▶ [TASK REQUIREMENTS]: Find the number of lines below in which the word "same" occurs. Write only that number.

▶ [INFORMATION GIVEN]:
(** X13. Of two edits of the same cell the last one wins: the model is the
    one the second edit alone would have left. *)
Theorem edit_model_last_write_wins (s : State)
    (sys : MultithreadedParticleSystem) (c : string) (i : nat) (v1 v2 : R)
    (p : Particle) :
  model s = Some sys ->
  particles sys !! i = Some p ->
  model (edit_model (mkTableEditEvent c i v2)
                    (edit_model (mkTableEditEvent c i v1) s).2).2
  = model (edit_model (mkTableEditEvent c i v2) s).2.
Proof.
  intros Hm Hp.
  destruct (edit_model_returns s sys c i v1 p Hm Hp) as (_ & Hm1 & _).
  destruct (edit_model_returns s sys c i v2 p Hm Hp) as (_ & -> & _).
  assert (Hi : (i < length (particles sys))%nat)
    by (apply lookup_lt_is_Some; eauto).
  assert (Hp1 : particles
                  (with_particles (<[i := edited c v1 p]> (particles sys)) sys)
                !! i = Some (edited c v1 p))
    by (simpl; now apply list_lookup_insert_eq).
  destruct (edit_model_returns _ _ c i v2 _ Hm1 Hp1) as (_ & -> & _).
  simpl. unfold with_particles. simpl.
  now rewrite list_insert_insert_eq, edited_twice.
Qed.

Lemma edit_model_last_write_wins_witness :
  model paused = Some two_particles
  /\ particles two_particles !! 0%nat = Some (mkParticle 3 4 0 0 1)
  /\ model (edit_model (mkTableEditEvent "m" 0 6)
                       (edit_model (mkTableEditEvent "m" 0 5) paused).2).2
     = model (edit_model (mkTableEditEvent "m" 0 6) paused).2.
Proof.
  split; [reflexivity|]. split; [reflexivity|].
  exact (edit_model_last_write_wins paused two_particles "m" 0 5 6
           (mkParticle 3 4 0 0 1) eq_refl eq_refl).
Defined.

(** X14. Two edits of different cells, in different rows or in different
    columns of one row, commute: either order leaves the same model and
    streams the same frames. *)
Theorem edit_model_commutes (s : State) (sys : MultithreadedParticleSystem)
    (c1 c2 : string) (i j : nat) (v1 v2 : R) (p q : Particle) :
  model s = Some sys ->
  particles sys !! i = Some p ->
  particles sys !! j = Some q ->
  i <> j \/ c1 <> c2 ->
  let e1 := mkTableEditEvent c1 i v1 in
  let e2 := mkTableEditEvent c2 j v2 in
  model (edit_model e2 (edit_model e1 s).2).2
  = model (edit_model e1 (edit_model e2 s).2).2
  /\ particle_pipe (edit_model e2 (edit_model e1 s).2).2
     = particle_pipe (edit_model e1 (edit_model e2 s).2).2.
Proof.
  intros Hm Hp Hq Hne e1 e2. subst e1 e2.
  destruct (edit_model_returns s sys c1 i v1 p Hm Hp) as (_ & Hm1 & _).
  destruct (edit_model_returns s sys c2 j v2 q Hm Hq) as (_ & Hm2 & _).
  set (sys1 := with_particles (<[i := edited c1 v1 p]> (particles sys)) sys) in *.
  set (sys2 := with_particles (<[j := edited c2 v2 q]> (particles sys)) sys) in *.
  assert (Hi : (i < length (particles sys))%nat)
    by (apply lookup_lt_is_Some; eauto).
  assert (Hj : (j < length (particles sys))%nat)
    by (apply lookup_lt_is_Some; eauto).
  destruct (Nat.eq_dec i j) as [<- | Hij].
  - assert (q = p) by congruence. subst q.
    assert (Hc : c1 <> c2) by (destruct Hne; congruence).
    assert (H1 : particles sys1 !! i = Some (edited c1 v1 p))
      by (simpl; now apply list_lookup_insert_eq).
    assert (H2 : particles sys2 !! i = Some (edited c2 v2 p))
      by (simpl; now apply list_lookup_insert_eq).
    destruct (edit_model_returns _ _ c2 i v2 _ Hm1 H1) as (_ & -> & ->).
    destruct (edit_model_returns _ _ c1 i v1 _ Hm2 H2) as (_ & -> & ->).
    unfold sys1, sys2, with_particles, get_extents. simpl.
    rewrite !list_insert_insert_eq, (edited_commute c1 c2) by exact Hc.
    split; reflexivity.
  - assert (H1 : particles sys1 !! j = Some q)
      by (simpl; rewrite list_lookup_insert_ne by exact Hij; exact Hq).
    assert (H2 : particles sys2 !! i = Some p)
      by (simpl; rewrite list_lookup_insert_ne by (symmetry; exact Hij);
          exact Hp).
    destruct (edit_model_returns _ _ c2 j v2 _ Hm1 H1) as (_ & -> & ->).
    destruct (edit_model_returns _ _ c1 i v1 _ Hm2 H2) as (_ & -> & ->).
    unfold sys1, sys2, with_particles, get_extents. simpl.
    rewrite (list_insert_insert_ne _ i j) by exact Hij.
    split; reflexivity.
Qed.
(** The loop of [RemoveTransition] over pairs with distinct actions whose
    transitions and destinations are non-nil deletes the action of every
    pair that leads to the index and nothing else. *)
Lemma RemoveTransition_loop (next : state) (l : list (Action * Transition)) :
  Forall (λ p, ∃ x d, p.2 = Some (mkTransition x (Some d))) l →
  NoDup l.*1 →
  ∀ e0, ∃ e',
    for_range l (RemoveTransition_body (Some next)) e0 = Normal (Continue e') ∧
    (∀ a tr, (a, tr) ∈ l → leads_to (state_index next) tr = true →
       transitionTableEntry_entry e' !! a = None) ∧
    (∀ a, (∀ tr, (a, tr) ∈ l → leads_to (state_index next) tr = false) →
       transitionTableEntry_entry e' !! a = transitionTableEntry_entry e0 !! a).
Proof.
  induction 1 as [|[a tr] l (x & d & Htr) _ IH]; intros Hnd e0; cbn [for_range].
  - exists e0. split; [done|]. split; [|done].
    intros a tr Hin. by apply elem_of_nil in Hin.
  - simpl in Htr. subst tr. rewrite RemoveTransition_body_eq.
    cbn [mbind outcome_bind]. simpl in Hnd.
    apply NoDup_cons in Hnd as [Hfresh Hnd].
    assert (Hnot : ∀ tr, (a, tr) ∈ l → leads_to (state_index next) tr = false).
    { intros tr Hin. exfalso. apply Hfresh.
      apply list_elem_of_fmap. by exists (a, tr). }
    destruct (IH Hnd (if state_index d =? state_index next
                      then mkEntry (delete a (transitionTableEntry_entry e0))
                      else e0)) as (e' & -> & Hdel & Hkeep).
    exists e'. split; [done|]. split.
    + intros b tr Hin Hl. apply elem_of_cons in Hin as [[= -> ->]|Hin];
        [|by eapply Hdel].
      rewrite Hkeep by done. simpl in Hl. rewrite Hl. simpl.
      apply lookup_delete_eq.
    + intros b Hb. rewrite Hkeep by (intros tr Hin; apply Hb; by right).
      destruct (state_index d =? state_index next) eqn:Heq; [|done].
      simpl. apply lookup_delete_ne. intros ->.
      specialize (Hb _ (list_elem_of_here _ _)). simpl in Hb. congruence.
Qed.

▶ [TASK RESPONSE]: 3